WHAT IS NEEDED: Below are some records; quote exactly the lines from the one that contains "run (profile_code fields" through the one that contains "rewrite run_and_then. apply", inclusive, and no others.

ENTRIES PROVIDED:
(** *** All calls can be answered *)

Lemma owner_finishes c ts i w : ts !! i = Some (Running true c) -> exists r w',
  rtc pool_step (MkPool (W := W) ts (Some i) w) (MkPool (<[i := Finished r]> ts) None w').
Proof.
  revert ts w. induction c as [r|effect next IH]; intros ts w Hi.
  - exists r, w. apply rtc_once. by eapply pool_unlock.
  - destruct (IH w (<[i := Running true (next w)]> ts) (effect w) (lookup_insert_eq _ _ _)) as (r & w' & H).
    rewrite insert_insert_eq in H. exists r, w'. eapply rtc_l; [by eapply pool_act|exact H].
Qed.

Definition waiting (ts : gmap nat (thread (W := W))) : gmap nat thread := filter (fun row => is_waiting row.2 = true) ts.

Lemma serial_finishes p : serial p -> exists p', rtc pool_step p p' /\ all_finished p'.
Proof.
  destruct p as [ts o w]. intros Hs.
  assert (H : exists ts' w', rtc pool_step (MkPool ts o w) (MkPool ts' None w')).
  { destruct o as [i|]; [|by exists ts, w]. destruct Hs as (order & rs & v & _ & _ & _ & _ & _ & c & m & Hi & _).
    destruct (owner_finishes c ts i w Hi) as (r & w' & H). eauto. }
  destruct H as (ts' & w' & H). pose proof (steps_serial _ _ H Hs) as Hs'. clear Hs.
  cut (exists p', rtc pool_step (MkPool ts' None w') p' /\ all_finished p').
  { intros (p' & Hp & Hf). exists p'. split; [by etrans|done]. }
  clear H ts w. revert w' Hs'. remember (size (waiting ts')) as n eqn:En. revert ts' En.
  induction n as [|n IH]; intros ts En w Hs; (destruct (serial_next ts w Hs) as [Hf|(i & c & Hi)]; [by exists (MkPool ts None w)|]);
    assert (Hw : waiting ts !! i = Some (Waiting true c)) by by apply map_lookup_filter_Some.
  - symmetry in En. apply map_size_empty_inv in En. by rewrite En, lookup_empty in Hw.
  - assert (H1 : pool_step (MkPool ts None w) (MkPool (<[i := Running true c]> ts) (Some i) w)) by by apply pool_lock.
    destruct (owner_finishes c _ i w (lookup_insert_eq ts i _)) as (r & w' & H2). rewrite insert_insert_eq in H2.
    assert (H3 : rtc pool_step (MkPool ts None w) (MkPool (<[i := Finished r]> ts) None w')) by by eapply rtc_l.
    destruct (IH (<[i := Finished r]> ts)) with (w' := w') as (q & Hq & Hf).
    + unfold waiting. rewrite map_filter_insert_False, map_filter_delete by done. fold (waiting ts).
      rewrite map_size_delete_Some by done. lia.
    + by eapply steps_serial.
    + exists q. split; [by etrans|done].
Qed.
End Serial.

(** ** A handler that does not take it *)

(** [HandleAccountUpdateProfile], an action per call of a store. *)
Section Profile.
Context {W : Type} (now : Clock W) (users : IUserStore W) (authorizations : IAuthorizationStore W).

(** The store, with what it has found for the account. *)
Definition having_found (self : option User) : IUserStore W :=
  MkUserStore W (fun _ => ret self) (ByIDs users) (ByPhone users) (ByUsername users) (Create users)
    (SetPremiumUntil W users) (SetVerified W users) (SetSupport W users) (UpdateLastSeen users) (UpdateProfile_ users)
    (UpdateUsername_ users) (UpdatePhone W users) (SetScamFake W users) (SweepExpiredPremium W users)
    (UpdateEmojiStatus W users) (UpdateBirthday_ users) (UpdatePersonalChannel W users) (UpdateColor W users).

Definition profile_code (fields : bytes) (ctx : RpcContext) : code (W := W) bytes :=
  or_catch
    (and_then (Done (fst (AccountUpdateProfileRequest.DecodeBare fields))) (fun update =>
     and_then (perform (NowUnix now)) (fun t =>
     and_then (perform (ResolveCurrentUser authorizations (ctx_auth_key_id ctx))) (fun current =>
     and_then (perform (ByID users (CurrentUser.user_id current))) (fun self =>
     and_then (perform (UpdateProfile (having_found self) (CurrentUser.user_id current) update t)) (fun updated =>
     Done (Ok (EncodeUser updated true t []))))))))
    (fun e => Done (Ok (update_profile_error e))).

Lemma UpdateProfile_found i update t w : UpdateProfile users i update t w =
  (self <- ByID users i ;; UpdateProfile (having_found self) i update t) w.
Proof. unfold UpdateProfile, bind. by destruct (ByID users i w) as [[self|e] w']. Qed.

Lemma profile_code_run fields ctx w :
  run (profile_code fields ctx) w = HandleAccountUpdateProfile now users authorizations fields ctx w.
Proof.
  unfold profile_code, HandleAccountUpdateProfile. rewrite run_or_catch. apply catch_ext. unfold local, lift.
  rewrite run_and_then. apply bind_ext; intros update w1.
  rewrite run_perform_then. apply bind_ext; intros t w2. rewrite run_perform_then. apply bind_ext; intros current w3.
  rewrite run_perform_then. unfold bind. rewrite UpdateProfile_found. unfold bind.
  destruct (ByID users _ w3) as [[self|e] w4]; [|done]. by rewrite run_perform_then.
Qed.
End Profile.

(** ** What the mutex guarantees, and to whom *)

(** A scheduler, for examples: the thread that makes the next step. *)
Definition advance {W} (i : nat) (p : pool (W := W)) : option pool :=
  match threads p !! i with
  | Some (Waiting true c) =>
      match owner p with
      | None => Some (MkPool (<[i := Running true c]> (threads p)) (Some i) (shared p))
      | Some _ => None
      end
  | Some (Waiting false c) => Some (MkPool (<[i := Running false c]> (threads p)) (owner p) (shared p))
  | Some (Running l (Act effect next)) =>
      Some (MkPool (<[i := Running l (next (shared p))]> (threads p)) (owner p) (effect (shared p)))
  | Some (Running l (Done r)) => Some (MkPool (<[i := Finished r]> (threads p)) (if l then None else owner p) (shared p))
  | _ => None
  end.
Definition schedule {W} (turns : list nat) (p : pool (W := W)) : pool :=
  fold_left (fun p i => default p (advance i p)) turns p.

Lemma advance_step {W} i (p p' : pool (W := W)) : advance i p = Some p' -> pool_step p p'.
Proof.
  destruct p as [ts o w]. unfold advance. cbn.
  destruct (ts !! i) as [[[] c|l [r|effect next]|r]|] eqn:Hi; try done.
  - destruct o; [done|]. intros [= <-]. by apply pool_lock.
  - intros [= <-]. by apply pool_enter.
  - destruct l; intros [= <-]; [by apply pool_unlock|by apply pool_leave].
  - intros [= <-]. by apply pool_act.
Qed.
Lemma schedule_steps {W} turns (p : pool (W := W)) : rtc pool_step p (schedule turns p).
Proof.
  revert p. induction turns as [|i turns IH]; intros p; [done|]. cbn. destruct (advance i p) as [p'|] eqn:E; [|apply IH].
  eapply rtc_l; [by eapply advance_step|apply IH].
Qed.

EXERCISE OUTPUT:
  run (profile_code fields ctx) w = HandleAccountUpdateProfile now users authorizations fields ctx w.
Proof.
  unfold profile_code, HandleAccountUpdateProfile. rewrite run_or_catch. apply catch_ext. unfold local, lift.
  rewrite run_and_then. apply bind_ext; intros update w1.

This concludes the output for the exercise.